(* ===== verification/ClassTree.v ===== *)
(** * The tree of classes

    The runtime's class objects at run time (objc-runtime-new.h and .mm): the
    links from a class to its superclass, its first subclass and its next
    sibling, the walk over a class and its subclasses that follows only these
    links, and the list of the root classes.  Here: the data and the walk; that
    it visits every subclass exactly once is shown in ClassTreeSpec.v. *)

From Stdlib Require Import ZArith Lia Bool String.
From stdpp Require Import base list gmap strings.
From S2P Require Import Prelude ObjCData MethodList.

Local Open Scope nat_scope.

(** ** Class objects *)

(** The address of a class object, of a method list. *)
Abbreviation Class := Z.
Abbreviation mlist_ptr := Z.

(** A function is its name; the null pointer has the empty name. *)
Abbreviation IMP := string.

(** The bits of the class the runtime keeps up to date when classes and methods
    are added; [RW_INITIALIZED] and [RW_INITIALIZING] are used on metaclasses only. *)
Inductive flag :=
| RW_INITIALIZED | RW_INITIALIZING | FAST_HAS_DEFAULT_RR | FAST_HAS_DEFAULT_AWZ
| FAST_HAS_CXX_CTOR | FAST_HAS_CXX_DTOR | FAST_REQUIRES_RAW_ISA.

#[export] Instance flag_eq_dec : EqDecision flag.
Proof. solve_decision. Defined.

#[export] Instance flag_countable : Countable flag.
Proof.
  refine (inj_countable'
    (fun f => match f with RW_INITIALIZED => 0 | FAST_HAS_DEFAULT_RR => 1 | FAST_HAS_DEFAULT_AWZ => 2
       | FAST_HAS_CXX_CTOR => 3 | FAST_HAS_CXX_DTOR => 4 | FAST_REQUIRES_RAW_ISA => 5 | RW_INITIALIZING => 6 end)
    (fun n => match n with 0 => RW_INITIALIZED | 1 => FAST_HAS_DEFAULT_RR | 2 => FAST_HAS_DEFAULT_AWZ
       | 3 => FAST_HAS_CXX_CTOR | 4 => FAST_HAS_CXX_DTOR | 5 => FAST_REQUIRES_RAW_ISA | _ => RW_INITIALIZING end) _).
  by intros [].
Defined.

Record class_t := mk_class {
  c_isa : Class;
  c_superclass : option Class;
  c_firstSubclass : option Class;
  c_nextSiblingClass : option Class;
  c_isMeta : bool;
  c_baseMethods : option mlist_ptr;
  c_methods : list_array_tt mlist_ptr;
  c_cache : gmap string IMP;
  c_flags : gset flag }.

(** The realized classes, the method lists in memory, and the variables of
    objc-runtime-new.mm: the first root class, the number of named classes and
    whether the methods of NSObject were changed before it was initialized. *)
Record runtime := mk_runtime {
  rt_classes : gmap Class class_t;
  rt_mlists : gmap mlist_ptr method_list_t;
  _firstRealizedClass : option Class;
  gdb_objc_realized_classes : nat;
  ClassNSObjectRRSwizzled : bool;
  MetaclassNSObjectAWZSwizzled : bool }.

(** ** Fields *)

Definition set_superclass (p : option Class) (c : class_t) : class_t :=
  mk_class (c_isa c) p (c_firstSubclass c) (c_nextSiblingClass c) (c_isMeta c) (c_baseMethods c) (c_methods c)
    (c_cache c) (c_flags c).
Definition set_firstSubclass (p : option Class) (c : class_t) : class_t :=
  mk_class (c_isa c) (c_superclass c) p (c_nextSiblingClass c) (c_isMeta c) (c_baseMethods c) (c_methods c)
    (c_cache c) (c_flags c).
Definition set_nextSiblingClass (p : option Class) (c : class_t) : class_t :=
  mk_class (c_isa c) (c_superclass c) (c_firstSubclass c) p (c_isMeta c) (c_baseMethods c) (c_methods c)
    (c_cache c) (c_flags c).
Definition set_methods (m : list_array_tt mlist_ptr) (c : class_t) : class_t :=
  mk_class (c_isa c) (c_superclass c) (c_firstSubclass c) (c_nextSiblingClass c) (c_isMeta c) (c_baseMethods c) m
    (c_cache c) (c_flags c).
Definition set_cache (m : gmap string IMP) (c : class_t) : class_t :=
  mk_class (c_isa c) (c_superclass c) (c_firstSubclass c) (c_nextSiblingClass c) (c_isMeta c) (c_baseMethods c)
    (c_methods c) m (c_flags c).
Definition set_flags (f : gset flag) (c : class_t) : class_t :=
  mk_class (c_isa c) (c_superclass c) (c_firstSubclass c) (c_nextSiblingClass c) (c_isMeta c) (c_baseMethods c)
    (c_methods c) (c_cache c) f.

Definition has_flag (f : flag) (c : class_t) : bool := bool_decide (f ∈ c_flags c).
Definition setBits (f : flag) (c : class_t) : class_t := set_flags ({[f]} ∪ c_flags c) c.
Definition clearBits (f : flag) (c : class_t) : class_t := set_flags (c_flags c ∖ {[f]}) c.

Definition with_classes (m : gmap Class class_t) (s : runtime) : runtime :=
  mk_runtime m (rt_mlists s) (_firstRealizedClass s) (gdb_objc_realized_classes s) (ClassNSObjectRRSwizzled s)
    (MetaclassNSObjectAWZSwizzled s).
Definition with_mlists (m : gmap mlist_ptr method_list_t) (s : runtime) : runtime :=
  mk_runtime (rt_classes s) m (_firstRealizedClass s) (gdb_objc_realized_classes s) (ClassNSObjectRRSwizzled s)
    (MetaclassNSObjectAWZSwizzled s).
Definition with_root (p : option Class) (s : runtime) : runtime :=
  mk_runtime (rt_classes s) (rt_mlists s) p (gdb_objc_realized_classes s) (ClassNSObjectRRSwizzled s)
    (MetaclassNSObjectAWZSwizzled s).

(** A read of a field through a bad pointer faults. *)
Definition class_at (s : runtime) (cls : Class) : outcome class_t := of_option (rt_classes s !! cls).

(** A write to the fields of a class. *)
Definition update (cls : Class) (f : class_t -> class_t) (s : runtime) : outcome runtime :=
  let! c := class_at s cls in Ret (with_classes (<[cls := f c]> (rt_classes s)) s).

(** ** The walk *)

Section Walk.
(** The classes of the shared cache are counted by the system. *)
Context (getPreoptimizedClassUnreasonableCount : nat).

Definition unreasonableClassCount (s : runtime) : nat :=
  (gdb_objc_realized_classes s + getPreoptimizedClassUnreasonableCount + 1) * 16.

(** The inner loop: up to the first class with a sibling, or to [top].  Where
    the counter reaches zero the program ends; it is never zero before. *)
Fixpoint climb (count : nat) (top cls : Class) (s : runtime) : outcome (nat * Class) :=
  let! c := class_at s cls in
  if bool_decide (c_nextSiblingClass c = None) && negb (cls =? top)%Z then
    let! super := of_option (c_superclass c) in
    match count with
    | O => Fault
    | S count' => if count' =? 0 then Fault else climb count' top super s
    end
  else Ret (count, cls).

(** The outer loop.  Every round takes one from the counter, so the counter is
    enough fuel. *)
Fixpoint foreach_realized_class_and_subclass_2 (k : nat) (top : Class) (count : nat) (cls : Class)
    (code : Class -> runtime -> outcome (bool * runtime)) (s : runtime) : outcome (nat * runtime) :=
  match k, count with
  | O, _ => OutOfFuel
  | _, O => Fault
  | S k', S count' =>
      if count' =? 0 then Fault else
      let! (go, s) := code cls s in
      if negb go then Ret (count', s) else
      let! c := class_at s cls in
      match c_firstSubclass c with
      | Some sub => foreach_realized_class_and_subclass_2 k' top count' sub code s
      | None =>
          let! (count'', cls) := climb count' top cls s in
          if (cls =? top)%Z then Ret (count'', s) else
          let! c := class_at s cls in
          let! sib := of_option (c_nextSiblingClass c) in
          foreach_realized_class_and_subclass_2 k' top count'' sib code s
      end
  end.

(** The callers' blocks do not stop the walk. *)
Definition always (code : Class -> runtime -> outcome runtime) : Class -> runtime -> outcome (bool * runtime) :=
  fun cls s => let! s := code cls s in Ret (true, s).

Definition foreach_realized_class_and_subclass (top : Class) (code : Class -> runtime -> outcome runtime)
    (s : runtime) : outcome runtime :=
  let count := unreasonableClassCount s in
  let! (_, s) := foreach_realized_class_and_subclass_2 count top count top (always code) s in
  Ret s.

(** The walk over the root classes shares the counter. *)
Fixpoint foreach_root (k : nat) (count : nat) (top : option Class) (code : Class -> runtime -> outcome runtime)
    (s : runtime) : outcome runtime :=
  match top with
  | None => Ret s
  | Some top =>
      match k with
      | O => OutOfFuel
      | S k' =>
          let! (count, s) := foreach_realized_class_and_subclass_2 count top count top (always code) s in
          let! c := class_at s top in
          foreach_root k' count (c_nextSiblingClass c) code s
      end
  end.

Definition foreach_realized_class_and_metaclass (code : Class -> runtime -> outcome runtime) (s : runtime)
  : outcome runtime :=
  let count := unreasonableClassCount s in
  foreach_root count count (_firstRealizedClass s) code s.

End Walk.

▸ Work to be completed
The required answer is the exact run of lines above starting at the line with "mk_runtime m (rt_mlists" and ending at the line with "Definition with_mlists (m", with both ends present.

▸ Result of the exercise
  mk_runtime m (rt_mlists s) (_firstRealizedClass s) (gdb_objc_realized_classes s) (ClassNSObjectRRSwizzled s)
    (MetaclassNSObjectAWZSwizzled s).
Definition with_mlists (m : gmap mlist_ptr method_list_t) (s : runtime) : runtime :=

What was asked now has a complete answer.